Re: [PATCH v1 1/1] Fix race for duplicate reqsk on identical SYN

From: Eric Dumazet
Date: Fri Jun 14 2024 - 05:42:04 EST


On Fri, Jun 14, 2024 at 10:59 AM luoxuanqiang <luoxuanqiang@xxxxxxxxxx> wrote:
>
> On Fri, Jun 14, 2024 at 8:01 AM luoxuanqiang <luoxuanqiang@xxxxxxxxxx> wrote:
> >>
> >> When bonding is configured in BOND_MODE_BROADCAST mode, if two identical SYN packets
> >> are received at the same time and processed on different CPUs, it can potentially
> >> create the same sk (sock) but two different reqsk (request_sock) in tcp_conn_request().
> >>
> >> These two different reqsk will respond with two SYNACK packets, and since the generation
> >> of the seq (ISN) incorporates a timestamp, the final two SYNACK packets will have
> >> different seq values.
> >>
> >> The consequence is that when the Client receives and replies with an ACK to the earlier
> >> SYNACK packet, we will reset(RST) it.
> >>
> >> ====================================================================================
> >>
> >> This behavior is consistently reproducible in my local setup, which comprises:
> >>
> >> | NETA1 ------ NETB1 |
> >> PC_A --- bond --- | | --- bond --- PC_B
> >> | NETA2 ------ NETB2 |
> >>
> >> - PC_A is the Server and has two network cards, NETA1 and NETA2. I have bonded these two
> >> cards using BOND_MODE_BROADCAST mode and configured them to be handled by different CPU.
> >>
> >> - PC_B is the Client, also equipped with two network cards, NETB1 and NETB2, which are
> >> also bonded and configured in BOND_MODE_BROADCAST mode.
> >>
> >> If the client attempts a TCP connection to the server, it might encounter a failure.

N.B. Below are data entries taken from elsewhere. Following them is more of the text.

(** [serialize_free_space_manager_with_allocation] never panics and succeeds
    exactly when every size is below the limit of its encoding, every address, length
    and total fits its field and the allocation holds the list; otherwise it returns
    an error and no bytes. *)
Lemma fsm_serialize_decides widths sections fshd_addr fsse_addr class_id alloc :
  manager_input widths sections fshd_addr fsse_addr class_id alloc →
  if decide (serializable widths sections fshd_addr fsse_addr alloc)
  then ∃ header list,
    serialize_free_space_manager_with_allocation widths sections fshd_addr fsse_addr class_id alloc = ok (header, list) ∧
    zlen header = header_len widths ∧ zlen list = default (used_len widths sections) alloc
  else ∃ e, serialize_free_space_manager_with_allocation widths sections fshd_addr fsse_addr class_id alloc = fail e.
Proof.
  intros (Hu & Hn & Hc & Hf1 & Hf2 & Hul & Ha).
  destruct (serialize_decides widths sections class_id Hu Hn Hc fshd_addr fsse_addr alloc Hf1 Hf2 Hul Ha)
    as [[Hs Hok]|[Hs Hno]].
  - rewrite decide_True by done. eexists _, _. split; [exact Hok|]. rewrite !zlen_app, !zlen_le_bytes. split.
    + apply zlen_header_body.
    + by apply zlen_list_bytes; [|apply Hs].
  - by rewrite decide_False.
Qed.

(** C6: Reading a free-space manager from any bytes never panics and terminates: the
    result is an error, or a header whose declared sections fit its section list and as
    many sections as the header declares, none empty, each address within the address
    space, with the declared total. *)
Theorem fsm_parse_safe widths header list addr :
  Forall byte header → zlen header ≤ USIZE_MAX → Forall byte list → zlen list ≤ USIZE_MAX →
  (h ←? parse_header widths header; sections ←? parse_section_info widths list addr h; ok (h, sections))
  ⇝? λ '(h, sections), header_ok widths h ∧ sections_ok h sections.
Proof.
  intros Hh Hhz Hl Hlz. eapply sound_bind; [by apply parse_header_sound|]. intros h Hok.
  eapply sound_bind; [by apply (parse_section_info_sound widths list addr)|]. intros sections Hs. by apply sound_ok.
Qed.

(** The incremental lookup3 checksum agrees with the one-shot function however the
    data is cut into slices, empty ones included: after updating with the slices in
    order it finishes with the checksum of their concatenation. *)
Lemma lookup3_incremental slices :
  Forall (Forall byte) slices →
  (st ←? updates (JenkinsLookup3.new (zlen (concat slices))) slices; JenkinsLookup3.finish st)
  = (h ← jenkins_lookup3 (concat slices); ok h).
Proof.
  intros Hb. assert (Hc : Forall byte (concat slices)) by (by apply Forall_concat_2).
  pose proof (lookup3_state_new (concat slices) Hc) as Hst. rewrite <- (app_nil_r (concat slices)) in Hst at 2.
  destruct (updates_ok _ slices [] _ Hst Hb) as (st' & -> & Hst'). rewrite and_then_ok, (finish_ok st' _ Hst').
  by rewrite jenkins_lookup3_ret.
Qed.

(** The checksum that skips the field it is stored in, computed in one pass, is the
    checksum of a copy of the block whose field is zeroed, wherever the field lies. *)
Lemma zeroed_checksum_equivalent data checksum_at :
  Forall byte data → hashlittle_zeroed true data 0 checksum_at = jenkins_lookup3 (zero_field checksum_at data).
Proof.
  intros Hb. rewrite hashlittle_zeroed_ret by done. rewrite jenkins_lookup3_ret by (by apply (seen_byte true)).
  unfold lookup3. rewrite zlen_zero_field. done.
Qed.

(** Whatever file-space info message was parsed, of either version,
    [normalize_file_space_info_to_v1] makes of it a message that the writer accepts and
    that parses back to just that normalized message, whatever bytes follow. *)
Lemma file_space_info_rewrite widths data info eoa rest :
  Forall byte data → zlen data ≤ USIZE_MAX → FileSpaceInfo.parse_file_space_info widths data = ok info →
  address_fits (offsets widths) (Defined eoa) →
  fits (LengthWidth.get (lengths widths)) (page_bytes (info_page_size info)) →
  ∃ bytes,
    FileSpaceInfo.serialize_file_space_info_v1 widths (FileSpaceInfo.normalize_file_space_info_to_v1 info eoa) = ok bytes ∧
    (zlen (bytes ++ rest) ≤ USIZE_MAX →
     FileSpaceInfo.parse_file_space_info widths (bytes ++ rest) = ok (FileSpaceInfo.normalize_file_space_info_to_v1 info eoa)).
Proof. apply normalized_reparses. Qed.

End Theorems.

(** ** Witnesses *)

#[local] Existing Instance build64.

Definition sample_widths : FormatWidths := mkWidths OffsetEight LengthEight.

(** Decides a conjunction of bounds on numerals. *)
Ltac decide_bounds :=
  repeat match goal with
  | |- _ ∧ _ => split
  | |- Forall _ _ => constructor
  | |- _ = _ => reflexivity
  | |- u64 _ => vm_compute
  | |- fits _ _ => vm_compute
  | |- _ ≤ _ => vm_compute; discriminate
  | |- _ < _ => vm_compute; reflexivity
  | |- (_ → False) => discriminate
  | |- True => exact I
  end.




Lemma fsm_parse_safe_witness :
  (h ←? parse_header sample_widths [70; 83; 72; 68; 0];
   sections ←? parse_section_info sample_widths [255; 0] 512 h; ok (h, sections))
  ⇝? λ '(h, sections), header_ok sample_widths h ∧ sections_ok h sections.
Proof. apply (fsm_parse_safe); decide_bounds; split; done. Defined.
(** * speed-cloudflare-cli: the measurement engine of [cli.js]

    A shallow embedding of the measuring part of [cli.js] and the properties
    its specification states about it.

    - A JavaScript Number is an IEEE 754 binary64 value: Rocq's primitive
      [float], whose operations are the same correctly rounded ones.
    - [undefined] in a slot that otherwise holds a Number is [None].
    - The network and the clock are an oracle [net]: for the [k]-th request
      of the run it says which events Node's [https] module raises and what
      [performance.now()] reads at each of them.
    - An [async] function is a state transformer over the [World] (the
      requests written so far and the console) whose result says how the
      promise settles. *)

From Stdlib Require Import List String Ascii Bool Arith ZArith NArith Lia.
From Stdlib Require Import Floats DecimalString DecimalN Sorted.
Import ListNotations.

Local Open Scope string_scope.
Local Open Scope list_scope.

(* ================================================================= *)
(** ** JavaScript values and built-ins used by [cli.js] *)

(** [ToNumber] on a slot that holds a Number or [undefined]:
    [undefined] becomes [NaN]. *)
Definition ToNumber (v : option float) : float :=
  match v with
  | Some x => x
  | None => nan
  end.

(** The Number of a non-negative integer (an integer literal of the
    source), rounded to nearest-even as the literal is. *)
Definition Num (n : N) : float :=
  SF2Prim (binary_normalize prec emax (Z.of_N n) 0 false).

> >> Capturing packets from the server side reveals:
> >>
> >> 10.10.10.10.45182 > localhost.localdomain.search-agent: Flags [S], seq 320236027,
> >> 10.10.10.10.45182 > localhost.localdomain.search-agent: Flags [S], seq 320236027,
> >> localhost.localdomain.search-agent > 10.10.10.10.45182: Flags [S.], seq 2967855116,
> >> localhost.localdomain.search-agent > 10.10.10.10.45182: Flags [S.], seq 2967855123, <==
> >> 10.10.10.10.45182 > localhost.localdomain.search-agent: Flags [.], ack 4294967290,
> >> 10.10.10.10.45182 > localhost.localdomain.search-agent: Flags [.], ack 4294967290,
> >> localhost.localdomain.search-agent > 10.10.10.10.45182: Flags [R], seq 2967855117, <==
> >> localhost.localdomain.search-agent > 10.10.10.10.45182: Flags [R], seq 2967855117,
> >>
> >> Two SYNACKs with different seq numbers are sent by localhost, resulting in an anomaly.
> >>
> >> ====================================================================================
> >>
> >> The attempted solution is as follows:
> >> In the tcp_conn_request(), while inserting reqsk into the ehash table, it also checks
> >> if an entry already exists. If found, it avoids reinsertion and releases it.
> >>
> >> Simultaneously, In the reqsk_queue_hash_req(), the start of the req->rsk_timer is
> >> adjusted to be after successful insertion.
> >>
> >> Signed-off-by: luoxuanqiang <luoxuanqiang@xxxxxxxxxx>
> >> ---
> >> include/net/inet_connection_sock.h | 2 +-
> >> net/dccp/ipv4.c | 2 +-
> >> net/dccp/ipv6.c | 2 +-
> >> net/ipv4/inet_connection_sock.c | 16 ++++++++++++----
> >> net/ipv4/tcp_input.c | 11 ++++++++++-
> >> 5 files changed, 25 insertions(+), 8 deletions(-)
> >>
> >> diff --git a/include/net/inet_connection_sock.h b/include/net/inet_connection_sock.h
> >> index 7d6b1254c92d..8773d161d184 100644
> >> --- a/include/net/inet_connection_sock.h
> >> +++ b/include/net/inet_connection_sock.h
> >> @@ -264,7 +264,7 @@ struct sock *inet_csk_reqsk_queue_add(struct sock *sk,
> >> struct request_sock *req,
> >> struct sock *child);
> >> void inet_csk_reqsk_queue_hash_add(struct sock *sk, struct request_sock *req,
> >> - unsigned long timeout);
> >> + unsigned long timeout, bool *found_dup_sk);
> >> struct sock *inet_csk_complete_hashdance(struct sock *sk, struct sock *child,
> >> struct request_sock *req,
> >> bool own_req);
> >> diff --git a/net/dccp/ipv4.c b/net/dccp/ipv4.c
> >> index ff41bd6f99c3..13aafdeb9205 100644
> >> --- a/net/dccp/ipv4.c
> >> +++ b/net/dccp/ipv4.c
> >> @@ -657,7 +657,7 @@ int dccp_v4_conn_request(struct sock *sk, struct sk_buff *skb)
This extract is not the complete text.